Il lettore del sopracitato Stalingrado di Vasilij Grossman ammira la grandezza dell’Armata Rossa che nel 1942, spontaneamente e in contemporanea all’ingiunzione di Stalin (Non un passo indietro) fermò l’avanzata dei tedeschi hitlerizzati. Però si chiede se gli epici resistenti di Stalingrado non fossero gli stessi sovietici che nel 1940, in seguito al patto Ribbentrop-Molotov con cui Hitler e Stalin si erano spartiti la Polonia, trucidarono 23 mila esponenti dell’esercito e dell’intellighenzia polacchi, affossandone i cadaveri nella foresta di Katyn, dalle parti di Smolensk. E adesso si chiede perché i russi, non solo i ceceni, guerreggino in maniera criminale, al di là di ogni regola bellica, spontaneamente e in contemporanea alla decisione di Putin.
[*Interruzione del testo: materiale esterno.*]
(* ===== verification/FlushableExamples.v ===== *)
(** Concrete batches: the theorems on memtables and flushable batches applied to them. *)
From S2P Require Import Prelude.
From S2P Require Import Comparer.
From S2P Require Import InternalKey.
From S2P Require Import GoStd.
From S2P Require Import Keyspan.
From S2P Require Import Iterators.
From S2P Require Import Arenaskl.
From S2P Require Import ArenasklExamples.
From S2P Require Import Batch.
From S2P Require Import BatchSpec.
From S2P Require Import BatchRoundtrip.
From S2P Require Import MemTable.
From S2P Require Import MemTableSpec.
From S2P Require Import MemTableSteps.
From S2P Require Import Flushable.
From S2P Require Import FlushableSpec.
From S2P Require Import FlushableEquiv.
From S2P Require Import FlushableIter.

Local Open Scope Z_scope.

#[local] Existing Instance DefaultComparer.
#[local] Existing Instance default_laws.
#[local] Existing Instance insertion_sort.
#[local] Existing Instance insertion_sort_laws.
#[local] Existing Instance example_skl.
#[local] Existing Instance example_memory.
#[local] Existing Instance example_env.

Definition example_points : list op :=
  [OpSet [Byte.x62] [Byte.x31]; OpDelete [Byte.x61]; OpSet [Byte.x61] [Byte.x32];
   OpDeleteRange [Byte.x61] [Byte.x63]; OpRangeKeySet [Byte.x61] [Byte.x63] [] [Byte.x33]].

(** A memtable with room for two batches. *)
Definition example_mem : go (memTable * Batch * memTable) :=
  m ← memTable_init 0 5000 None 7;
  '(b, _) ← do_ops (newBatch true) example_points;
  '(m', err) ← prepare m b;
  match err with None => Ret (m, b, m') | Some _ => Panic "full" end.

Lemma example_mem_ok : exists m b m',
  memTable_init 0 5000 None 7 = Ret m /\ do_ops (newBatch true) example_points = Ret (b, None) /\ prepare m b = Ret (m', None).
Proof.
  assert (match example_mem with Ret _ => true | Panic _ => false end = true) as Hok by (vm_compute; reflexivity).
  unfold example_mem in Hok. destruct (memTable_init 0 5000 None 7) as [m|] eqn:Em; [|discriminate Hok]. rewrite bind_Ret in Hok.
  destruct (do_ops_ok example_points (newBatch true) [] (Inv_newBatch true)) as (b & Eb & _); [vm_compute; reflexivity|].
  rewrite Eb, bind_Ret in Hok. destruct (prepare m b) as [[m' [e|]]|] eqn:Ep; [discriminate Hok| |discriminate Hok].
  exists m, b, m'. split; [exact eq_refl|]. split; [exact Eb|exact Ep].
Qed.

Lemma example_reach : exists m1 b, mreach (mkM m1 true [mkPending b example_points 9] 14 []).
Proof.
  destruct example_mem_ok as (m & b & m' & Em & Eb & Ep). exists m', b.
  apply (mreach_step (mkM m true [] 9 [])).
  - apply (mreach_step (mkM m true [] 7 [])); [|apply step_other; lia].
    apply (mreach_init 0 5000 None 7 m); [vm_compute; discriminate|lia|exact Em].
  - apply (step_prepare m [] 9 [] true example_points b m'); [exact Eb|vm_compute; reflexivity|vm_compute; reflexivity|
      vm_compute; reflexivity|exact Ep].
Qed.

Lemma memtable_prepared_witness :
  exists m b m1 m2, memTable_apply m b 9 = Ret (m1, None) /\ writerUnref m1 = Ret (m2, false).
Proof.
  destruct example_reach as (m & b & Hr). destruct (memtable_prepared _ Hr) as [_ H].
  destruct (H O (mkPending b example_points 9) eq_refl) as (m1 & m2 & H1 & H2).
  exists m, b, m1, m2. split; [exact H1|exact H2].
Defined.

(** The same memtable with the batch. *)
Lemma example_applied : exists m b, mreach (mkM m true [] 14 [mkPending b example_points 9]).
Proof.
  destruct example_reach as (m & b & Hr). destruct (minv_reach _ Hr) as [os Hm].
  destruct (minv_apply _ _ O (mkPending b example_points 9) Hm eq_refl) as (m1 & m2 & os1 & Ea & Eu & _).
  exists m2, b. apply (mreach_step _ _ Hr).
  exact (step_apply m true [mkPending b example_points 9] 14 [] O (mkPending b example_points 9) m1 m2 _ eq_refl Ea Eu).
Qed.

Lemma memtable_contents_witness :
  exists m points, skl_entries (m_arena m) (m_skl m) = Ret points /\ length points = 3%nat /\ memTable_empty m = Ret false.
Proof.
  destruct example_applied as (m & b & Hr).
  destruct (memtable_contents _ Hr) as ((points & H1 & _ & H2 & _) & _ & _ & H3).
  exists m, points. split; [exact H1|]. split; [|exact H3]. rewrite H2. vm_compute. reflexivity.
Defined.

Lemma flushable_memtable_witness :
  exists b m fb0 fb points, newFlushableBatch b = Ret (Ok fb0) /\ flushable_setSeqNum fb0 9 = Ret fb /\
    iterate_all (flushable_newIter fb None None) = Ret points /\ skl_entries (m_arena m) (m_skl m) = Ret points.
Proof.
  destruct example_mem_ok as (m & b & m' & Em & Eb & Ep).
  destruct (flushable_memtable example_points b 0 5000 None 7 9 m m')
    as (m2 & m3 & last & fb0 & fb & _ & _ & H3 & H4 & (points & H5 & H6) & _).
  { vm_compute. reflexivity. }
  { discriminate. }
  { repeat constructor. }
  { lia. }
  { vm_compute. reflexivity. }
  { exact Eb. }
  { vm_compute. discriminate. }
  { exact Em. }
  { exact Ep. }
  exists b, m3, fb0, fb, points. split; [exact H3|]. split; [exact H4|]. split; [exact H5|exact H6].
Defined.

Lemma flushable_logdata_witness :
  exists b fb0 fb es n,
    do_ops (newBatch true) [OpLogData [Byte.x6c]; OpSet [Byte.x61] [Byte.x31]] = Ret (b, None) /\
    Count b = Ret n /\ newFlushableBatch b = Ret (Ok fb0) /\ flushable_setSeqNum fb0 9 = Ret fb /\
    iterate_all (flushable_newIter fb None None) = Ret es /\
    (MakeInternalKey [Byte.x61] 10 InternalKeyKindSet, [Byte.x31]) ∈ es /\ 9 + n <= 10.
Proof.
  destruct (flushable_logdata [] [Byte.x6c] [] [Byte.x61] [Byte.x31] 9)
    as (b & fb0 & fb & es & n & H1 & H2 & H3 & H4 & H5 & _ & H6 & H7).
  { vm_compute. reflexivity. }
  { lia. }
  { vm_compute. reflexivity. }
  exists b, fb0, fb, es, n. split; [exact H1|]. split; [exact H2|]. split; [exact H3|].
  split; [exact H4|]. split; [exact H5|]. split; [exact H6|exact H7].
Defined.

Definition example_kvs : list entry :=
  [(MakeInternalKey [Byte.x61] 11 InternalKeyKindSet, [Byte.x32]); (MakeInternalKey [Byte.x61] 10 InternalKeyKindDelete, []);
   (MakeInternalKey [Byte.x62] 9 InternalKeyKindSet, [Byte.x31])].
Lemma example_flush :
  ('(b, _) ← do_ops (newBatch true) example_points;
   r ← newFlushableBatch b;
   match r with
   | Ok fb0 => fb ← flushable_setSeqNum fb0 9; iterate_all (flushable_newIter fb None None)
   | Err _ => Panic "corrupt"
   end) = Ret example_kvs.
Proof. vm_compute. reflexivity. Qed.

Lemma flushable_iter_witness :
  exists b fb0 fb, do_ops (newBatch true) example_points = Ret (b, None) /\
    newFlushableBatch b = Ret (Ok fb0) /\ flushable_setSeqNum fb0 9 = Ret fb /\
    calls (H := flushable_iterator) (flushable_newIter fb None (Some [Byte.x62])) [CallFirst; CallNext; CallNext] =
      Ret [example_kvs !! 0%nat; example_kvs !! 1%nat; None].
Proof.
  destruct (flushable_iter example_points 9) as (b & fb0 & fb & kvs & H1 & H2 & H3 & H4 & H5 & H6).
  { vm_compute. reflexivity. }
  { discriminate. }
  { lia. }
  { vm_compute. reflexivity. }
  exists b, fb0, fb. split; [exact H1|]. split; [exact H2|]. split; [exact H3|]. apply H6.
  pose proof example_flush as Hf. rewrite H1, bind_Ret, H2, bind_Ret, H3, bind_Ret, H4 in Hf. injection Hf as ->.
  vm_compute. reflexivity.
Defined.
Si prova ostinatamente a distinguere a distinguere l’autocrate dal popolo russo, ma poi si constata la falsità e la protervia insopportabili che i comunicatori russi esibiscono nei nostri talk. Cresce l’impressione che non solo Putin, ma l’intera Federazione Russa e gli stessi russi assomiglino meno a Caino che a Lamech, suo feroce discendente (Gn 4,23-24). Lo scrittore moscovita Sergej Lebedev denuncia che l’idea di fratellanza sventolata dal suo Paese è stata un modo per cancellare la soggettività, l’indipendenza e il diritto all’autodeterminazione dell’Ucraina. Ricorda che i grandi della letteratura russa sono sempre stati assai sensibili alla causa della libertà, dei diritti umani e della lotta alla repressione, ma che nel recente passato la cultura ha evitato questi temi. Lebedev è perentorio: In Ucraina oggi vediamo il coraggio, la responsabilità, la solidarietà. In Russia soltanto la profonda negazione della realtà, l’impotenza o la lealtà verso i criminali.
I tempi siamo noi
Forse siamo tra coloro che rimpiangono il passato e imprechiamo contro il nostro tempo. Il filosofo Sergio Givone legge nel Discorso 80 di sant’Agostino: “Sono tempi cattivi, tempi penosi!” si dice. Ma cerchiamo di vivere bene e i tempi saranno buoni. I tempi siamo noi: come siamo noi, così sono i tempi. Givone ritiene rivoluzionaria la visione di sant’Agostino che pone al centro la nostra anima e ci richiama alla responsabilità. Il filosofo spiega questo per la semplice ragione che non c’è niente che non mi riguardi. Chiediamoci allora: che cosa ho fatto io perché quella cosa sia, o non sia, quella che è? L’irresponsabilità spesso va a braccetto con la lamentela.
Preghiera-nonostante.
Olivier Clément, autentica voce dell’Ortodossia che il Patriarca Kirill tradisce, così prega: Fra la Croce e la Risurrezione, nella penombra di un lungo Sabato Santo, lo Spirito suscita fiducia. La tua morte, Gesù, spezzi la forza della morte e faccia zampillare la vita per il mondo. Nella luce ancora incerta, nella luce che tutt’a un tratto ci inonda si apra la porta della tomba, si spezzi il cuore di pietra e la storia trovi senso.